[Saved data entries]
· · · · ·

Definition set_text x (f : Frame) :=
  mkFrame x (v_summary f) (v_plain f) (v_translatedSummary f)
          (v_translatedPlain f) (v_classification f).
Definition set_summary x (f : Frame) :=
  mkFrame (v_text f) x (v_plain f) (v_translatedSummary f)
          (v_translatedPlain f) (v_classification f).
Definition set_plain x (f : Frame) :=
  mkFrame (v_text f) (v_summary f) x (v_translatedSummary f)
          (v_translatedPlain f) (v_classification f).
Definition set_translatedSummary x (f : Frame) :=
  mkFrame (v_text f) (v_summary f) (v_plain f) x
          (v_translatedPlain f) (v_classification f).
Definition set_translatedPlain x (f : Frame) :=
  mkFrame (v_text f) (v_summary f) (v_plain f) (v_translatedSummary f)
          x (v_classification f).
Definition set_classification x (f : Frame) :=
  mkFrame (v_text f) (v_summary f) (v_plain f) (v_translatedSummary f)
          (v_translatedPlain f) (Some x).

Definition put_input x (sb : Sidebar) :=
  mkSidebar (normalize_newlines x) (cd_summary sb) (cd_plain sb) (cd_risks sb)
            (cd_confidence sb).
Definition put_summary x (sb : Sidebar) :=
  mkSidebar (cd_input sb) x (cd_plain sb) (cd_risks sb) (cd_confidence sb).
Definition put_plain x (sb : Sidebar) :=
  mkSidebar (cd_input sb) (cd_summary sb) x (cd_risks sb) (cd_confidence sb).
Definition put_risks x (sb : Sidebar) :=
  mkSidebar (cd_input sb) (cd_summary sb) (cd_plain sb) x (cd_confidence sb).
Definition put_confidence x (sb : Sidebar) :=
  mkSidebar (cd_input sb) (cd_summary sb) (cd_plain sb) (cd_risks sb) x.

(** The local branch of the first step *)
Definition local_summary_and_plain : M unit :=
  do text <- var v_text;
  assign (set_summary (localSummarize text 3)) ;;
  assign (set_plain (localRewrite text)).

(** [if (hasAPI) { try { ... } catch (e) { ... } } else { ... }] for the
    summary and the plain-language text *)
Definition summarize_and_explain (hasAPI : bool) : M unit :=
  if hasAPI then
    try_catch
      (do text <- var v_text;
       do s <- await (summarizeText text);
       assign (set_summary (or_else s [])) ;;
       do p <- await (generateText (explain_prompt text));
       assign (set_plain (or_else p [])))
      local_summary_and_plain
  else local_summary_and_plain.

Definition local_translation (lang : jsstring) : M unit :=
  do summary <- var v_summary;
  assign (set_translatedSummary (localTranslate summary lang)) ;;
  do plain <- var v_plain;
  assign (set_translatedPlain (localTranslate plain lang)).

(** [if (lang !== 'en') { ... } else { ... }] for the translation *)
Definition translate_outputs (hasAPI : bool) (lang : jsstring) : M unit :=
  if negb (str_eqb lang (lit "en")) then
    if hasAPI then
      try_catch
        (do summary <- var v_summary;
         do ts <- await (translateText summary lang);
         assign (set_translatedSummary ts) ;;
         do plain <- var v_plain;
         do tp <- await (translateText plain lang);
         assign (set_translatedPlain tp))
        (local_translation lang)
    else local_translation lang
  else
    (do summary <- var v_summary;
     assign (set_translatedSummary summary) ;;
     do plain <- var v_plain;
     assign (set_translatedPlain plain)).

(** The function from line 374 on, [sb] being in the machine *)
Definition runPipeline_body (lang : jsstring) : M unit :=
  do text0 <- var v_text;
  (if falsy text0
   then do sel <- read selection; assign (set_text (or_else sel []))
   else ret tt) ;;
  do text <- var v_text;
  write (put_input text) ;;
  do hasAPI <- read api_configured;
  summarize_and_explain hasAPI ;;
  translate_outputs hasAPI lang ;;
  do translatedSummary <- var v_translatedSummary;
  write (put_summary (or_else translatedSummary dash)) ;;
  do translatedPlain <- var v_translatedPlain;
  write (put_plain (or_else translatedPlain dash)) ;;
  let classification := localClassify text in
  assign (set_classification classification) ;;
  write (put_risks (map (render_risk lang) (items classification))) ;;
  write (put_confidence (confidence_of (overall classification))).

(** A call [runPipeline(text, lang)] in a world [w], with a page where
    the sidebar lookup finds [found] and [createSidebar] sees [d]: the
    completion of the returned promise, the machine at that point and
    what [createSidebar] left of [d].  An exception of [createSidebar]
    rejects the promise at once. *)
Definition runPipeline (text lang : jsstring) (w : World)
  (found : option Sidebar) (d : Document)
  : completion unit * Machine * Document :=
  match createSidebar found d with
  | (Normal sb, d') =>
      (runPipeline_body lang (mkMachine w sb (mkFrame text [] [] [] [] None)),
       d')
  | (Throw, d') => (Throw, mkMachine w None (mkFrame text [] [] [] [] None), d')
  end.

End Pipeline.

End ContentJs.

Import ContentJs.

(* ================================================================== *)
(** * The specification's wording, as definitions of their own *)
(* ================================================================== *)

Module Spec.

(** The sentence-terminal punctuation marks [.], [!] and [?]. *)
Definition is_terminal (c : code_unit) : bool :=
  ((c =? 46) || (c =? 33) || (c =? 63))%N.

Definition is_newline (c : code_unit) : bool := (c =? 10)%N.

(** "Collapse all newline run sequences to a single space": the first
    newline of a run becomes a space, the others disappear. *)
Fixpoint collapse_newlines (in_run : bool) (s : jsstring) : jsstring :=
  match s with
  | [] => []
  | c :: tl =>
      if is_newline c then
        if in_run then collapse_newlines true tl
        else 32%N :: collapse_newlines true tl
      else c :: collapse_newlines false tl
  end.

Definition ends_with_terminal (rev_piece : jsstring) : bool :=
  match rev_piece with c :: _ => is_terminal c | [] => false end.

(** "Split on whitespace immediately following a sentence-terminal
    punctuation mark": a piece is closed when white space follows a
    terminal mark, and the whole run of white space is the gap.  [cur] is
    the piece being read, reversed. *)
Fixpoint split_gaps (in_gap : bool) (cur : jsstring) (s : jsstring)
  : list jsstring :=
  match s with
  | [] => [rev cur]
  | c :: tl =>
      if is_white_space c then
        if in_gap then split_gaps true [] tl
        else if ends_with_terminal cur then rev cur :: split_gaps true [] tl
        else split_gaps false (c :: cur) tl
      else split_gaps false (c :: cur) tl
  end.

(** Section 4.1 *)
Definition segment (text : jsstring) : list jsstring :=
  filter (fun piece => negb (falsy piece))
    (map trim (split_gaps false [] (collapse_newlines false text))).

(** "Collapse any run of two or more whitespace characters to a single
    space"; a white-space character on its own stays as it is. *)
Fixpoint collapse_spaces (in_run : bool) (s : jsstring) : jsstring :=
  match s with
  | [] => []
  | c :: tl =>
      if is_white_space c then
        if in_run then collapse_spaces true tl
        else if (match tl with d :: _ => is_white_space d | [] => false end)
             then 32%N :: collapse_spaces true tl
             else c :: collapse_spaces false tl
      else c :: collapse_spaces false tl
  end.

(** A rule of section 4.3: the parts of its pattern and its replacement. *)
Definition rule : Type := (list regex * jsstring)%type.

(** The rule set as section 4.3 lists it. *)
Definition rules_as_listed : list rule :=
  [ ([word "you "; alt [word "agree"; word "acknowledge"; word "consent"];
      word " to"],
     lit "you agree to");
    ([word "hereby"], lit "this means");
    ([word "to the extent permitted by law"], lit "if the law allows it");
    ([word "in the event of"], lit "if");
    ([word "may "; Opt (word "be "); word "liable for"],
     lit "could be responsible for");
    ([word "third"; Opt (Chars (Among (lit "- "))); word "party";
      Opt (alt [word " data"; word " services"; word " providers"])],
     lit "other companies");
    ([word "auto"; Opt (word "-"); word "renew"; Opt (word "al")],
     lit "auto-renewal (automatic renewal of service or payment)");
    ([word "terminate"; Opt (alt [word "ion"; word "ing"])],
     lit "end/stop") ].

(** The same rule set with rule 7 reading [auto-?renew(a|al)?]. *)
Definition rules_as_coded : list rule :=
  [ ([word "you "; alt [word "agree"; word "acknowledge"; word "consent"];
      word " to"],
     lit "you agree to");
    ([word "hereby"], lit "this means");
    ([word "to the extent permitted by law"], lit "if the law allows it");
    ([word "in the event of"], lit "if");
    ([word "may "; Opt (word "be "); word "liable for"],
     lit "could be responsible for");
    ([word "third"; Opt (Chars (Among (lit "- "))); word "party";
      Opt (alt [word " data"; word " services"; word " providers"])],
     lit "other companies");
    ([word "auto"; Opt (word "-"); word "renew";
      Opt (alt [word "a"; word "al"])],
     lit "auto-renewal (automatic renewal of service or payment)");
    ([word "terminate"; Opt (alt [word "ion"; word "ing"])],
     lit "end/stop") ].

(** A pattern matched anywhere in the text, case-insensitively, every
    match replaced. *)
Definition anywhere (parts : list regex) : RegExp :=
  {| pattern := seq parts; ignoreCase := true; global := true |}.

(** The same, with a word boundary required on both sides of a match. *)
Definition whole_words (parts : list regex) : RegExp :=
  {| pattern := seq ([WordBoundary] ++ parts ++ [WordBoundary]);
     ignoreCase := true; global := true |}.

(** Section 4.3: the rules in sequence, each on the output of the ones
    before, then the white-space clean-up. *)
Definition rewrite_with (how : list regex -> RegExp) (rules : list rule)
  (text : jsstring) : jsstring :=
  trim (collapse_spaces false
          (fold_left (fun t r => replace (how (fst r)) (snd r) t) rules text)).

Definition rewrite (text : jsstring) : jsstring :=
  rewrite_with anywhere rules_as_listed text.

· · · · ·

**Problem requirements**:
The answer should contain only the lines from the first line of the entries through the line holding "mkFrame (v_text f) (v_summary f) x", each exactly as written.

**Response to this task**:
Definition set_text x (f : Frame) :=
  mkFrame x (v_summary f) (v_plain f) (v_translatedSummary f)
          (v_translatedPlain f) (v_classification f).
Definition set_summary x (f : Frame) :=
  mkFrame (v_text f) x (v_plain f) (v_translatedSummary f)
          (v_translatedPlain f) (v_classification f).
Definition set_plain x (f : Frame) :=
  mkFrame (v_text f) (v_summary f) x (v_translatedSummary f)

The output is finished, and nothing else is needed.